Scientific classification
- Kingdom: Plantae
- Clade: Embryophytes
- Clade: Tracheophytes
- Clade: Spermatophytes
- Clade: Angiosperms
- Clade: Eudicots
- Order: Saxifragales
- Family: Crassulaceae
- Genus: Dudleya
- Species: D. cymosa
- Subspecies: D. c. subsp. paniculata
- Trinomial name: Dudleya cymosa subsp. paniculata (Jeps.) K.M.Nakai
- Synonyms: Cotyledon caespitosa var. paniculata Jeps.; Dudleya humilis Britton & Rose; Dudleya paniculata Britton & Rose;

= Dudleya cymosa subsp. paniculata =

Species of succulent plant

Dudleya cymosa subsp. paniculata, known by the common name Diablo Range dudleya, is a species of perennial succulent plant in the family Crassulaceae native to the Inner South Coast Range of California. It is characterized by pale yellowish flowers, oblong to oblanceolate leaves and a growth habit not limited to a single substrate. It is closely related to Dudleya abramsii subsp. setchellii.

== Description ==
This plant is not usually caespitose, rosettes are solitary to few. The rosettes are 4 to 11 cm wide. The stems are 1 to 2 cm wide. The leaves are 3 to 10 cm, 5 to 20 mm wide, shaped oblong, oblanceolate to lance-oblong, green to more or less white, and the foliage may or may not be glaucous, leaf tip acute. The peduncle is 5 to 25 cm long, and the inflorescence contains 2 to 3 branches that rebranch once or twice. The terminal branches are 1 to 5 cm long, with 4 to 10 flowers, on pedicels 3 to 12 mm long. The petals are 1.5 to 2.5 mm wide, colored a pale yellow to white-yellow, or pale-yellow pink in the San Joaquin Valley.

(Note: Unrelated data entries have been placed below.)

Lemma code_byte (c : ascii) (n : N) : (code c =? n)%N = true -> (n <? 256)%N = true -> c = byte n.
Proof.
  intros E _. apply N.eqb_eq in E. rewrite <- E. unfold code, byte.
  symmetry. apply ascii_N_embedding.
Qed.

Lemma wordText_noBlank (a : gostring) :
  wordText a -> Forall (fun c => inClass Space c = false) a.
Proof.
  induction 1 as [|c p Hc _ IH|c c2 p Hl H2 _ IH|c c2 c3 p Hl H3 _ IH].
  - constructor.
  - constructor; [|exact IH]. apply word_not_space. exact Hc.
  - unfold longS in H2. apply andb_true_iff in H2. destruct H2 as [E1 E2].
    rewrite (code_byte c _ E1 eq_refl), (code_byte c2 _ E2 eq_refl).
    repeat (constructor; [reflexivity|]). exact IH.
  - unfold kelvin in H3. apply andb_true_iff in H3. destruct H3 as [H3 E3].
    apply andb_true_iff in H3. destruct H3 as [E1 E2].
    rewrite (code_byte c _ E1 eq_refl), (code_byte c2 _ E2 eq_refl),
      (code_byte c3 _ E3 eq_refl).
    repeat (constructor; [reflexivity|]). exact IH.
Qed.

(** The fixed queries of the rule chain, and its templates that take a
    name. *)
Definition fixedQueries : list gostring :=
  [sqlShowDatabases; sqlShowTables; sqlShowFullTables; sqlShowStatus; sqlShowVariables;
   sqlShowProcesslist; sqlShowGrants; sqlShowTableStatus; sqlShowSchemas; sqlShowTriggers;
   sqlShowRoutines; sqlShowEngines; sqlShowCharset; sqlShowCollation; sqlShowWarnings;
   sqlSelectDatabase; sqlSelectVersion; sqlSelectUser; sqlSelectNow].

Definition nameTemplates : list gostring :=
  [fmtShowColumns; fmtShowFullColumns; fmtShowIndex; fmtShowGrantsFor].

Definition nameActions : list gostring :=
  [lit "use_database"; lit "show_create_table"; lit "show_create_database"].

(** The results of the rule chain on a command that is no directive. A
    text that the command supplies enters a result in three ways only:
    whole (the command passed through), as a name of word runes, or as a
    [LIKE] pattern without quote, its wild cards translated. *)
Inductive origin (cmd : gostring) : TranslationResult -> Prop :=
| FromInput : origin cmd (query cmd)
| Fixed (q : gostring) : In q fixedQueries -> origin cmd (query q)
| HelpAction (kind : gostring) : In kind helpKinds -> origin cmd (special kind [])
| NamedQuery (fmt name : gostring) :
    In fmt nameTemplates -> wordText name -> origin cmd (query (Sprintf fmt [name]))
| NamedAction (kind name : gostring) :
    In kind nameActions -> wordText name -> origin cmd (special kind [name])
| CrossQuery (name : gostring) :
    wordText name -> origin cmd (crossDatabase name)
| LikeQuery (p : gostring) :
    noQuote p -> origin cmd (query (settingsLike (wildcards p))).

Lemma class_noQuote (p : gostring) : classText NotQuote p -> noQuote p.
Proof.
  induction 1 as [|c p Hc _ IH|c c2 p Hl _ _ _|c c2 c3 p Hl _ _ _];
    [constructor| |discriminate Hl|discriminate Hl].
  constructor; [|exact IH]. intros E. subst c. discriminate Hc.
Qed.

Ltac pick_in := simpl; repeat (first [left; reflexivity | right]).

Ltac word_submatch E :=
  match type of E with
  | FindStringSubmatch ?re ?s = Some ?m =>
    match goal with
    | |- wordText (sub m (S ?n)) => exact (submatch_in_class re n Word s m eq_refl E)
    end
  end.

Lemma help_origin (s cmd : gostring) (r : TranslationResult) :
  handleHelpCommands s = Some r -> origin cmd r.
Proof.
  intros H. destruct (help_cases s r H) as [kind [-> Hk]]. apply HelpAction. exact Hk.
Qed.

Lemma Ok_same (a b : TranslationResult) : Ok a = Ok b -> a = b.
Proof. intros H. inversion H. reflexivity. Qed.

Ltac returned :=
  let H := fresh "H" in
  intros H; apply Ok_same in H; rewrite <- H; clear H.

(** For every input that is no directive, the result has one of these
    origins. *)
Theorem keyword_result_origin (input : gostring) (r : TranslationResult) :
  HasPrefix (TrimSpace input) (lit "\") = false ->
  Translate pg input = Ok r ->
  origin (TrimSpace input) r.
Proof.
  intros Hp. rewrite Translate_pg. unfold translateForPostgres. cbv zeta.
  destruct (handleHelpCommands (TrimSuffix (TrimSpace input) (lit ";"))) eqn:Eh.
  { returned. exact (help_origin _ _ _ Eh). }
  repeat lazymatch goal with
  | |- (if HasPrefix _ _ then _ else _) = _ -> _ => fail
  | |- (if ?b then _ else _) = _ -> _ =>
    destruct b; [returned; apply Fixed; pick_in|]
  | |- match FindStringSubmatch ?re ?s with Some _ => _ | None => _ end = _ -> _ =>
    let E := fresh "E" in
    let m := fresh "m" in
    destruct (FindStringSubmatch re s) as [m|] eqn:E;
    [ returned;
      first
        [ rewrite Sprintf_fmtShowTablesFrom; apply CrossQuery; word_submatch E
        | apply NamedQuery; [pick_in|word_submatch E]
        | apply NamedAction; [pick_in|word_submatch E]
        | fold (replaced (sub m 2)); rewrite replaced_wildcards, Sprintf_fmtShowVariablesLike;
          apply LikeQuery; apply class_noQuote;
          exact (submatch_in_class showVarsLikeRe 1 NotQuote _ _ eq_refl E) ]
    | ]
  end.
  rewrite Hp. returned. apply FromInput.
Qed.

Lemma keyword_result_origin_witness :
  origin (TrimSpace (lit " DESC users; ")) (query (describeColumns (lit "users"))).
Proof.
  apply (keyword_result_origin (lit " DESC users; ")); vm_compute; reflexivity.
Defined.

(** ** The dispatcher and the translator agree *)

(** The kinds the dispatcher acts on without an argument. *)
Definition plainActions : list gostring :=
  [lit "quit"; lit "help"; lit "toggle_expanded";
   lit "show_help"; lit "show_create_help"; lit "show_tables_help"; lit "show_columns_help"].

(** What [handleSpecialCommand] can act on: a kind it knows, with a first
    argument where it reads one. *)
Definition dispatchable (r : TranslationResult) : Prop :=
  In (SpecialType r) plainActions
  \/ (In (SpecialType r) nameActions /\ Args r <> [])
  \/ SpecialType r = lit "cross_db_query".

Ltac is_dispatchable :=
  unfold dispatchable; simpl;
  first [ left; tauto
        | right; left; split; [tauto|discriminate]
        | right; right; reflexivity ].

Lemma backslash_dispatchable (s : gostring) (r : TranslationResult) :
  translateBackslashCommand s = Ok r -> IsSpecial r = true -> dispatchable r.
Proof.
  unfold translateBackslashCommand. cbv zeta.
  destruct (Fields (TrimSpace s)) as [|cmd more]; [discriminate|].
  repeat lazymatch goal with
  | |- (if ?b then _ else _) = _ -> _ => destruct b
  end;
  first [ discriminate
        | returned; intros Hs; first [discriminate Hs | is_dispatchable] ].
Qed.

Lemma translated_dispatchable (t : Translator) (input : gostring) (r : TranslationResult) :
  Translate t input = Ok r -> IsSpecial r = true -> dispatchable r.
Proof.
  unfold Translate. cbv zeta. destruct (streq (dbType t) DB.MySQL).
  { returned. discriminate. }
  unfold translateForPostgres. cbv zeta.
  destruct (handleHelpCommands (TrimSuffix (TrimSpace input) (lit ";"))) as [h|] eqn:Eh.
  { returned. intros _. destruct (help_cases _ _ Eh) as [kind [-> Hk]].
    left. simpl in Hk |- *. tauto. }
  repeat lazymatch goal with
  | |- (if HasPrefix _ _ then _ else _) = _ -> _ => fail
  | |- (if ?b then _ else _) = _ -> _ =>
    destruct b; [returned; discriminate|]
  | |- match FindStringSubmatch ?re ?s with Some _ => _ | None => _ end = _ -> _ =>
    destruct (FindStringSubmatch re s);
    [returned; intros Hs; first [discriminate Hs | is_dispatchable]|]
  end.
  destruct (HasPrefix (TrimSpace input) (lit "\")).
  - apply backslash_dispatchable.
  - returned. discriminate.
Qed.

(** The errors that [handleSpecialCommand] makes itself: a missing
    argument, and a kind it does not know. *)
Definition dispatcherErrors (r : TranslationResult) : list DB.error :=
  [DB.Errorf (lit "database name required");
   DB.Errorf (lit "table name required");
   DB.Errorf (Sprintf (lit "unknown special command: %s") [SpecialType r])].

(** An error of the connection: of [New], of [Query], or of reading the
    rows in [printResults]. *)
Definition connectionError (e : DB.error) : Prop :=
  match e with
  | DB.Errorf msg => exists t, msg = lit "unsupported database type: " ++ t
  | _ => True
  end.

Lemma connectionError_other (e : DB.error) (r : TranslationResult) :
  connectionError e -> ~ In e (dispatcherErrors r).
Proof.
  destruct e as [msg|cfg|cfg| |q|q]; simpl; intros H;
    try (intros [F|[F|[F|[]]]]; discriminate F).
  destruct H as [t ->]. intros [F|[F|[F|[]]]]; cbn in F; discriminate F.
Qed.

Lemma New_error (srv : DB.Server) (cfg : DB.Config) (out : list gostring) (e : DB.error) :
  DB.New srv cfg = (out, inr e) -> connectionError e.
Proof.
  unfold DB.New. cbv zeta. destruct (streq _ DB.MySQL || streq _ DB.PostgreSQL).
  - destruct (DB.opens srv cfg); [|intros [= _ <-]; exact I].
    destruct (DB.accepts srv cfg); [discriminate|]. intros [= _ <-]. exact I.
  - intros [= _ <-]. simpl. eexists. cbn. rewrite app_nil_r. reflexivity.
Qed.

Lemma runAndPrint_error (srv : DB.Server) (c c' : Client.Client) (q : gostring)
  (before ev : list Client.event) (e : DB.error) :
  Client.runAndPrint srv c q before = (c', ev, Some e) -> connectionError e.
Proof.
  unfold Client.runAndPrint, Client.printResults, DB.Query.
  destruct (DB.closed _); [intros [= _ _ <-]; exact I|].
  destruct (DB.answers _ _ _); [|intros [= _ _ <-]; exact I].
  destruct (DB.delivers _ _ _); [discriminate|intros [= _ _ <-]; exact I].
Qed.

Lemma dispatch_error (srv : DB.Server) (c c' : Client.Client) (r : TranslationResult)
  (ev : list Client.event) (e : DB.error) :
  dispatchable r ->
  Client.handleSpecialCommand srv c r = (c', ev, Some e) -> connectionError e.
Proof.
  destruct r as [q sp kind args]. unfold dispatchable. simpl.
  intros [Hk|[[Hk Ha]|Hk]].
  - repeat (destruct Hk as [<-|Hk]; [intros F; vm_compute in F; discriminate F|]).
    contradiction.
  - destruct args as [|a rest]; [contradiction|].
    destruct Hk as [<-|[<-|[<-|[]]]].
    + unfold Client.handleSpecialCommand. cbv zeta.
      change (Client.kindIs _ "use_database") with true. cbv iota. simpl Args. cbv iota.
      unfold DB.SetDatabase. cbv zeta.
      destruct (DB.New srv _) as [out [k|err]] eqn:En.
      * discriminate.
      * intros [= _ _ <-]. exact (New_error _ _ _ _ En).
    + unfold Client.handleSpecialCommand. cbv zeta.
      change (Client.kindIs _ "use_database") with false.
      change (Client.kindIs _ "quit") with false.
      change (Client.kindIs _ "help") with false.
      change (Client.kindIs _ "toggle_expanded") with false.
      change (Client.kindIs _ "show_create_table") with true. cbv iota. simpl Args. cbv iota.
      unfold Client.showCreateTable.
      destruct (streq _ DB.MySQL); apply runAndPrint_error.
    + unfold Client.handleSpecialCommand. cbv zeta.
      change (Client.kindIs _ "use_database") with false.
      change (Client.kindIs _ "quit") with false.
      change (Client.kindIs _ "help") with false.
      change (Client.kindIs _ "toggle_expanded") with false.
      change (Client.kindIs _ "show_create_table") with false.
      change (Client.kindIs _ "show_create_database") with true. cbv iota. simpl Args. cbv iota.
      unfold Client.showCreateDatabase.
      destruct (streq _ DB.MySQL); apply runAndPrint_error.
  - subst kind. unfold Client.handleSpecialCommand. cbv zeta.
    change (Client.kindIs _ "use_database") with false.
    change (Client.kindIs _ "quit") with false.
    change (Client.kindIs _ "help") with false.
    change (Client.kindIs _ "toggle_expanded") with false.
    change (Client.kindIs _ "show_create_table") with false.
    change (Client.kindIs _ "show_create_database") with false.
    change (Client.kindIs _ "cross_db_query") with true. cbv iota.
    apply runAndPrint_error.
Qed.

(** The dispatcher knows every action the translator makes: on a result of
    [Translate], for either dialect and every input, it returns none of its
    own errors (no missing argument, no unknown kind). An error it returns
    is one of the connection. *)
Theorem dispatch_consistent
  (srv : DB.Server) (c c' : Client.Client) (t : Translator) (input : gostring)
  (r : TranslationResult) (ev : list Client.event) (e : DB.error) :
  Translate t input = Ok r -> IsSpecial r = true ->
  Client.handleSpecialCommand srv c r = (c', ev, Some e) ->
  connectionError e /\ ~ In e (dispatcherErrors r).
Proof.
  intros Ht Hs Hd.
  assert (He : connectionError e).
  { exact (dispatch_error srv c c' r ev e (translated_dispatchable t input r Ht Hs) Hd). }
  split; [exact He|]. apply connectionError_other. exact He.
Qed.

Lemma dispatch_consistent_witness :
  connectionError (DB.ConnectFailed (DB.withDatabase prodConfig (lit "nosuchdb")))
  /\ ~ In (DB.ConnectFailed (DB.withDatabase prodConfig (lit "nosuchdb")))
          (dispatcherErrors (special (lit "use_database") [lit "nosuchdb"])).
Proof.
  eapply (dispatch_consistent prodServer prodClient _ pg (lit "USE nosuchdb;")
            (special (lit "use_database") [lit "nosuchdb"])).
  - vm_compute. reflexivity.
  - reflexivity.
  - vm_compute. reflexivity.
Defined.

(** *** A new client *)

(** The translator and the connection of a client agree on the dialect. *)
Definition coherent (c : Client.Client) : Prop :=
  dbType (Client.translator c) = DB.Config_DBType (DB.Conn_Config (Client.conn c))
  /\ In (dbType (Client.translator c)) [DB.MySQL; DB.PostgreSQL].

Flowering is from May to June.

== Taxonomy ==

=== Taxonomic history ===
This plant was first described as Cotyledon caespitosa var. paniculata by Jepson in 1901. In Nathaniel Lord Britton and Joseph Nelson Rose's reorganization of North American Crassulaceae in 1903, they described this plant as Dudleya paniculata and Dudleya humilis. In the 1950s, Reid Moran regarded Cotyledon caespitosa var. paniculata as a synonym of Dudleya cymosa subsp. setchellii, although he noted that they could be separated on the basis of leaf shape. Botanist Kei M. Nakai later again separated paniculata as Dudleya cymosa subsp. paniculata, and reduced Dudleya humilis as a synonym for subsp. paniculata plants that have become edaphic dwarfs.

=== Characteristics ===
Dudleya cymosa subsp. paniculata can be differentiated from its close relative, Dudleya abramsii subsp. setchellii, in a number of ways. D. c. ssp. paniculata plants have oblong to oblanceolate rosette leaves rather than oblong-triangular leaves, an inflorescence of 2 to 3 branches that rebranch once or twice rather than an inflorescence of 2 to 3 branches that do not rebranch, and pedicels that are 6 to 12 mm long against pedicels that are 4 to 7 mm long. D. a. ssp. setchellii is also only restricted to serpentine rock outcrops, while this species occurs on a variety of substrates.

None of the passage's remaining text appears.